Dataset entries:
Lemma commit_appends_metadata_witness :
  3 <> 0 /\
  open (view (hook.applyCtx example_hookCtx)) = false /\
  is_i64 (hook.exitCode example_result_emitting) /\
  exists meta,
    hookMetaData
      (view (snd (@commitChangesToLedger example_externals example_result_emitting
                    (hook.applyCtx example_hookCtx) 3))) = [meta] /\
    sfHookResult meta = ACCEPT /\
    sfHookReturnCode meta = 2^63 + 7 /\
    sfHookEmitCount meta = 1 /\
    sfHookStateChangeCount meta = 1.
Proof.
  assert (H1 : 3 <> 0) by lia.
  assert (H2 : open (view (hook.applyCtx example_hookCtx)) = false) by reflexivity.
  assert (H3 : is_i64 (hook.exitCode example_result_emitting))
    by (unfold is_i64; cbn; lia).
  refine (conj H1 (conj H2 (conj H3 _))).
  destruct (@commit_appends_metadata example_externals example_result_emitting
              (hook.applyCtx example_hookCtx) 3
              (fst (@commitChangesToLedger example_externals example_result_emitting
                      (hook.applyCtx example_hookCtx) 3))
              (snd (@commitChangesToLedger example_externals example_result_emitting
                      (hook.applyCtx example_hookCtx) 3))
              H1 H3)
    as [_ Hclosed].
  { apply surjective_pairing. }
  destruct (Hclosed H2)
    as (meta & Hm & Hr & _ & Hc & _ & _ & (popped & Hq & He) & _ & Hs).
  - exists meta. split; [exact Hm|]. split; [exact Hr|]. split; [exact Hc|].
    split; [|rewrite Hs; vm_compute; reflexivity].
    assert (Hleft : hook.emittedTxn
                      (fst (@commitChangesToLedger example_externals
                              example_result_emitting
                              (hook.applyCtx example_hookCtx) 3)) = [])
      by (vm_compute; reflexivity).
    rewrite Hleft in Hq, He. rewrite app_nil_r in Hq. subst popped.
    rewrite He. vm_compute. reflexivity.
Defined.

(** On an open view commit returns before the metadata are written. *)
Lemma commit_open_view_no_metadata :
  3 <> 0 /\
  hookMetaData
    (view (snd (@commitChangesToLedger example_externals example_result
                  {| tx := example_otxn; view := example_open_view;
                     validLedgerIndex := 100 |} 3)))
  = hookMetaData example_open_view.
Proof.
  split; [lia|]. vm_compute. reflexivity.
Qed.

(** ** Floats in serialized form *)

Section FloatSto.
Import hook_float.

Lemma iter_pos_exit {St R : Type} (body : St -> St + R) (p : positive) :
  forall s r, body s = inr r -> iter_pos p body s = inr r.
Proof.
  induction p as [p IH|p IH|]; intros s r Hb; cbn [iter_pos].
  - rewrite Hb. reflexivity.
  - rewrite (IH s r Hb). reflexivity.
  - exact Hb.
Qed.

Lemma loop_exit {St R : Type} (body : St -> St + R) bound s r :
  body s = inr r -> loop bound body s = Some r.
Proof. intros Hb. unfold loop. rewrite (iter_pos_exit body bound s r Hb). reflexivity. Qed.

(** float_set on a mantissa and an exponent already in the canonical ranges
    packs them as they are. *)
Lemma float_set_normalized s e m :
  0 <= s < 2 -> minExponent <= e <= maxExponent -> minMantissa <= m <= maxMantissa ->
  hook_float.float_set e (if s =? 0 then - m else m) = Some (pack s (e + 97) m).
Proof.
  intros Hs He Hm. unfold minMantissa, maxMantissa in Hm.
  unfold hook_float.float_set.
  set (x := if s =? 0 then - m else m).
  assert (Hx : x <> 0 /\ (x <? 0) = (s =? 0) /\ Z.abs x = m).
  { subst x. destruct (Z.eqb_spec s 0).
    - split; [lia|]. split; [apply Z.ltb_lt; lia | lia].
    - split; [lia|]. split; [apply Z.ltb_ge; lia | lia]. }
  destruct Hx as (Hx0 & Hneg & Habs).
  destruct (Z.eqb_spec x 0); [contradiction|].
  assert (Hm' : (if x <? 0 then i64 (x * -1) else x) = m).
  { destruct (Z.ltb_spec x 0); [rewrite i64_small by lia|]; lia. }
  rewrite Hm'. unfold normalize.
  rewrite (loop_exit normalize_up loop_bound (m, e) (inr (m, e))).
  2:{ unfold normalize_up, minMantissa.
      destruct (Z.ltb_spec m 1000000000000000); [lia | reflexivity]. }
  rewrite (loop_exit normalize_down loop_bound (m, e) (inr (m, e))).
  2:{ unfold normalize_down, maxMantissa.
      destruct (Z.gtb_spec m 9999999999999999); [lia | reflexivity]. }
  f_equal.
  assert (Hback : i64 ((if x <? 0 then -1 else 1) * m) = x).
  { rewrite i64_small by (destruct (x <? 0); lia).
    destruct (Z.ltb_spec x 0); lia. }
  rewrite Hback.
  rewrite make_float_pack by (unfold minMantissa, maxMantissa; lia).
  rewrite Hneg, Habs. destruct (Z.eqb_spec s 0); [subst s; reflexivity|].
  replace s with 1 by lia. reflexivity.
Qed.

Lemma land_pow2 a n :
  0 <= n -> Z.land a (2^n) = if Z.testbit a n then 2^n else 0.
Proof.
  intros Hn. apply Z.bits_inj'. intros i Hi.
  rewrite Z.land_spec, Z.pow2_bits_eqb by lia.
  destruct (Z.eqb_spec n i) as [->|Hne].
  - destruct (Z.testbit a i) eqn:E.
    + rewrite Z.pow2_bits_eqb by lia. rewrite Z.eqb_refl. reflexivity.
    + rewrite Z.bits_0. reflexivity.
  - rewrite andb_false_r. destruct (Z.testbit a n).
    + rewrite Z.pow2_bits_eqb by lia. destruct (Z.eqb_spec n i); congruence.
    + rewrite Z.bits_0. reflexivity.
Qed.

Lemma land_64 b k :
  0 <= k < 64 -> (b = 0 \/ b = 1) -> Z.land (128 + b * 64 + k) 64 = b * 64.
Proof.
  intros Hk Hb. change 64 with (2^6) at 2. rewrite land_pow2 by lia.
  assert (Hd : (128 + b * 64 + k) / 2^6 = 2 + b).
  { replace (128 + b * 64 + k) with (k + (2 + b) * 2^6) by lia.
    rewrite Z.div_add by lia. rewrite Z.div_small by lia. lia. }
  destruct (Z.testbit (128 + b * 64 + k) 6) eqn:E.
  - apply Z.testbit_true in E; [|lia]. rewrite Hd in E.
    destruct Hb; subst b; [discriminate E | reflexivity].
  - apply Z.testbit_false in E; [|lia]. rewrite Hd in E.
    destruct Hb; subst b; [reflexivity | discriminate E].
Qed.

(** The amount bytes that float_sto writes for a normalised float in the
    non-native form are decoded by float_sto_set to that float. *)
Lemma iou_amount_roundtrip s e m out :
  0 <= s < 2 -> minExponent <= e <= maxExponent -> minMantissa <= m <= maxMantissa ->
  float_sto_amount false m e (s =? 0) = Some out ->
  float_sto_set_amount out = Some (pack s (e + 97) m).
Proof.
  intros Hs He Hm. unfold minMantissa, maxMantissa, minExponent, maxExponent in *.
  unfold float_sto_amount.
  destruct (Z.eqb_spec m 0); [lia|].
  rewrite i32_small by lia.
  intros [= <-]. unfold float_sto_set_amount.
  set (E := e + 97) in *.
  assert (HE : 1 <= E <= 177) by (subst E; lia).
  (* the bytes *)
  assert (Hq : 0 <= E / 4 < 64 /\ 0 <= E mod 4 < 4 /\ E = 4 * (E / 4) + E mod 4).
  { pose proof (Z.div_mod E 4). pose proof (Z.mod_pos_bound E 4). lia. }
  destruct Hq as (Hq1 & Hq2 & Hq3).
  assert (H48 : 0 <= m / 2^48 < 64).
  { split; [apply Z.div_pos; lia | apply Z.div_lt_upper_bound; lia]. }
  assert (Hb0 : u8 ((if s =? 0 then 128 else 192) + u8 (Z.shiftr E 2))
                = 128 + (if s =? 0 then 0 else 1) * 64 + E / 4).
  { rewrite Z.shiftr_div_pow2 by lia. change (2^2) with 4.
    unfold u8. rewrite (Z.mod_small (E / 4)) by lia.
    destruct (s =? 0); rewrite Z.mod_small; lia. }
  assert (Hb1 : u8 (u8 (Z.shiftl (u8 (Z.land E 3)) 6)
                    + Z.land (u8 (Z.shiftr m 48)) 63)
                = (E mod 4) * 64 + m / 2^48).
  { change 3 with (Z.ones 2). change 63 with (Z.ones 6).
    rewrite !Z.land_ones by lia. rewrite Z.shiftr_div_pow2 by lia.
    change (2^2) with 4. unfold u8.
    rewrite (Z.mod_small (E mod 4)) by lia.
    rewrite Z.shiftl_mul_pow2 by lia.
    rewrite (Z.mod_small (m / 2^48)) by lia.
    rewrite (Z.mod_small (m / 2^48)) by lia.
    rewrite (Z.mod_small (E mod 4 * 2^6)) by lia.
    rewrite Z.mod_small; lia. }
  rewrite Hb0, Hb1.
  assert (Hbyte : forall k, 0 <= k ->
            u8 (Z.land (Z.shiftr m k) 255) = (m / 2^k) mod 256).
  { intros k Hk. change 255 with (Z.ones 8). rewrite Z.land_ones by lia.
    rewrite Z.shiftr_div_pow2 by lia. unfold u8.
    change (2^8) with 256. apply Z.mod_small. apply Z.mod_pos_bound. lia. }
  rewrite !Hbyte by lia.
  (* the sign *)
  rewrite land_64 by (try lia; destruct (s =? 0); auto).
  (* the exponent *)
  assert (Hexp : Z.shiftl (Z.land (128 + (if s =? 0 then 0 else 1) * 64 + E / 4) 63) 2
                 + Z.shiftr (E mod 4 * 64 + m / 2^48) 6 - 97 = e).
  { change 63 with (Z.ones 6). rewrite Z.land_ones by lia.
    rewrite Z.shiftl_mul_pow2, Z.shiftr_div_pow2 by lia.
    replace ((128 + (if s =? 0 then 0 else 1) * 64 + E / 4) mod 2^6) with (E / 4).
    2:{ symmetry.
        replace (128 + (if s =? 0 then 0 else 1) * 64 + E / 4)
          with (E / 4 + (2 + (if s =? 0 then 0 else 1)) * 2^6) by lia.
        rewrite Z.mod_add by lia. apply Z.mod_small. lia. }
    replace ((E mod 4 * 64 + m / 2^48) / 2^6) with (E mod 4).
    2:{ symmetry.
        replace (E mod 4 * 64 + m / 2^48) with (m / 2^48 + E mod 4 * 2^6) by lia.
        rewrite Z.div_add by lia. rewrite Z.div_small by lia. lia. }
    subst E. lia. }
  rewrite Hexp.
  (* the mantissa *)
  assert (Hman :
    u64 (u64 (u64 (u64 (u64 (u64
      (u64 (Z.shiftl (Z.land (E mod 4 * 64 + m / 2^48) 63) 48)
       + u64 (Z.shiftl ((m / 2^40) mod 256) 40))
       + u64 (Z.shiftl ((m / 2^32) mod 256) 32))
       + u64 (Z.shiftl ((m / 2^24) mod 256) 24))
       + u64 (Z.shiftl ((m / 2^16) mod 256) 16))
       + u64 (Z.shiftl ((m / 2^8) mod 256) 8))
       + (m / 2^0) mod 256) = m).
  { change 63 with (Z.ones 6). rewrite Z.land_ones by lia.
    replace ((E mod 4 * 64 + m / 2^48) mod 2^6) with (m / 2^48).
    2:{ symmetry.
        replace (E mod 4 * 64 + m / 2^48) with (m / 2^48 + E mod 4 * 2^6) by lia.
        rewrite Z.mod_add by lia. apply Z.mod_small. lia. }
    rewrite !Z.shiftl_mul_pow2 by lia.
    change (2^0) with 1. rewrite Z.div_1_r.
    pose proof (Z.mod_pos_bound (m / 2^40) 256 ltac:(lia)) as R5.
    pose proof (Z.mod_pos_bound (m / 2^32) 256 ltac:(lia)) as R4.
    pose proof (Z.mod_pos_bound (m / 2^24) 256 ltac:(lia)) as R3.
    pose proof (Z.mod_pos_bound (m / 2^16) 256 ltac:(lia)) as R2.
    pose proof (Z.mod_pos_bound (m / 2^8) 256 ltac:(lia)) as R1.
    pose proof (Z.mod_pos_bound m 256 ltac:(lia)) as R0.
    assert (D0 : m = 256 * (m / 2^8) + m mod 256) by (apply (Z.div_mod m 256); lia).
    assert (D1 : m / 2^8 = 256 * (m / 2^16) + (m / 2^8) mod 256).
    { replace (m / 2^16) with (m / 2^8 / 256)
        by (rewrite Z.div_div by lia; reflexivity).
      apply Z.div_mod. lia. }
    assert (D2 : m / 2^16 = 256 * (m / 2^24) + (m / 2^16) mod 256).
    { replace (m / 2^24) with (m / 2^16 / 256)
        by (rewrite Z.div_div by lia; reflexivity).
      apply Z.div_mod. lia. }
    assert (D3 : m / 2^24 = 256 * (m / 2^32) + (m / 2^24) mod 256).
    { replace (m / 2^32) with (m / 2^24 / 256)
        by (rewrite Z.div_div by lia; reflexivity).
      apply Z.div_mod. lia. }
    assert (D4 : m / 2^32 = 256 * (m / 2^40) + (m / 2^32) mod 256).
    { replace (m / 2^40) with (m / 2^32 / 256)
        by (rewrite Z.div_div by lia; reflexivity).
      apply Z.div_mod. lia. }
    assert (D5 : m / 2^40 = 256 * (m / 2^48) + (m / 2^40) mod 256).
    { replace (m / 2^48) with (m / 2^40 / 256)
        by (rewrite Z.div_div by lia; reflexivity).
      apply Z.div_mod. lia. }
    repeat match goal with
           | |- context [u64 ?x] => rewrite (u64_small x) by lia
           end.
    lia. }
  rewrite Hman.
  destruct (Z.eqb_spec m 0); [lia|].
  rewrite (i64_small m) by lia.
  replace (i64 ((if (if s =? 0 then 0 else 1) * 64 =? 0 then -1 else 1) * m))
    with (if s =? 0 then - m else m).
  2:{ destruct (s =? 0);
        [change (0 * 64 =? 0) with true | change (1 * 64 =? 0) with false];
        cbv iota; rewrite i64_small; lia. }
  apply float_set_normalized; unfold minMantissa, maxMantissa, minExponent, maxExponent; lia.
Qed.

■ **Problem details**
Give back, verbatim, the lines from the top of the entries above through the line containing "(** ** Floats in serialized form *)".

■ **Task output**
Lemma commit_appends_metadata_witness :
  3 <> 0 /\
  open (view (hook.applyCtx example_hookCtx)) = false /\
  is_i64 (hook.exitCode example_result_emitting) /\
  exists meta,
    hookMetaData
      (view (snd (@commitChangesToLedger example_externals example_result_emitting
                    (hook.applyCtx example_hookCtx) 3))) = [meta] /\
    sfHookResult meta = ACCEPT /\
    sfHookReturnCode meta = 2^63 + 7 /\
    sfHookEmitCount meta = 1 /\
    sfHookStateChangeCount meta = 1.
Proof.
  assert (H1 : 3 <> 0) by lia.
  assert (H2 : open (view (hook.applyCtx example_hookCtx)) = false) by reflexivity.
  assert (H3 : is_i64 (hook.exitCode example_result_emitting))
    by (unfold is_i64; cbn; lia).
  refine (conj H1 (conj H2 (conj H3 _))).
  destruct (@commit_appends_metadata example_externals example_result_emitting
              (hook.applyCtx example_hookCtx) 3
              (fst (@commitChangesToLedger example_externals example_result_emitting
                      (hook.applyCtx example_hookCtx) 3))
              (snd (@commitChangesToLedger example_externals example_result_emitting
                      (hook.applyCtx example_hookCtx) 3))
              H1 H3)
    as [_ Hclosed].
  { apply surjective_pairing. }
  destruct (Hclosed H2)
    as (meta & Hm & Hr & _ & Hc & _ & _ & (popped & Hq & He) & _ & Hs).
  - exists meta. split; [exact Hm|]. split; [exact Hr|]. split; [exact Hc|].
    split; [|rewrite Hs; vm_compute; reflexivity].
    assert (Hleft : hook.emittedTxn
                      (fst (@commitChangesToLedger example_externals
                              example_result_emitting
                              (hook.applyCtx example_hookCtx) 3)) = [])
      by (vm_compute; reflexivity).
    rewrite Hleft in Hq, He. rewrite app_nil_r in Hq. subst popped.
    rewrite He. vm_compute. reflexivity.
Defined.

(** On an open view commit returns before the metadata are written. *)
Lemma commit_open_view_no_metadata :
  3 <> 0 /\
  hookMetaData
    (view (snd (@commitChangesToLedger example_externals example_result
                  {| tx := example_otxn; view := example_open_view;
                     validLedgerIndex := 100 |} 3)))
  = hookMetaData example_open_view.
Proof.
  split; [lia|]. vm_compute. reflexivity.
Qed.

(** ** Floats in serialized form *)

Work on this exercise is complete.